▶ _Exercise materials_
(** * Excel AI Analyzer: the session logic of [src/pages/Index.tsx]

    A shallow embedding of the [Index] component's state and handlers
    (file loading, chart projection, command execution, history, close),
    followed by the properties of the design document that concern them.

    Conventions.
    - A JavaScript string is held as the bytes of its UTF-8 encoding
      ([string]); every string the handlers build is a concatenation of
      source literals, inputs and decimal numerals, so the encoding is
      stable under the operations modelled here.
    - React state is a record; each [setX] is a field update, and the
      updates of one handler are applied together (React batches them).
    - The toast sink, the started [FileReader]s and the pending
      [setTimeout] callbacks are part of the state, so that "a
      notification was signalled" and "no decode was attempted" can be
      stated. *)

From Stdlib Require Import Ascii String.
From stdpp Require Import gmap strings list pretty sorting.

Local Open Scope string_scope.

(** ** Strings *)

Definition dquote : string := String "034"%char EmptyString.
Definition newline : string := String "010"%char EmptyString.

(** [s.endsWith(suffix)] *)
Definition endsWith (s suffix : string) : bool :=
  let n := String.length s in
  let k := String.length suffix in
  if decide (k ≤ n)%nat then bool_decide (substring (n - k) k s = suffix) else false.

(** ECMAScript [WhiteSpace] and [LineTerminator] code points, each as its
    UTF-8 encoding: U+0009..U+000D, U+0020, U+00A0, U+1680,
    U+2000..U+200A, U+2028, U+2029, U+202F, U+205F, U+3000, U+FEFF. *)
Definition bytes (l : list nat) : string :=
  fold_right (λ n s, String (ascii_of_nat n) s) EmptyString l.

▶ _What is required_
Each line from the start of the listing through the line with "updates of one" is to be restated verbatim, both ends included.

▶ _Final answer_
(** * Excel AI Analyzer: the session logic of [src/pages/Index.tsx]

    A shallow embedding of the [Index] component's state and handlers
    (file loading, chart projection, command execution, history, close),
    followed by the properties of the design document that concern them.

    Conventions.
    - A JavaScript string is held as the bytes of its UTF-8 encoding
      ([string]); every string the handlers build is a concatenation of
      source literals, inputs and decimal numerals, so the encoding is
      stable under the operations modelled here.
    - React state is a record; each [setX] is a field update, and the
      updates of one handler are applied together (React batches them).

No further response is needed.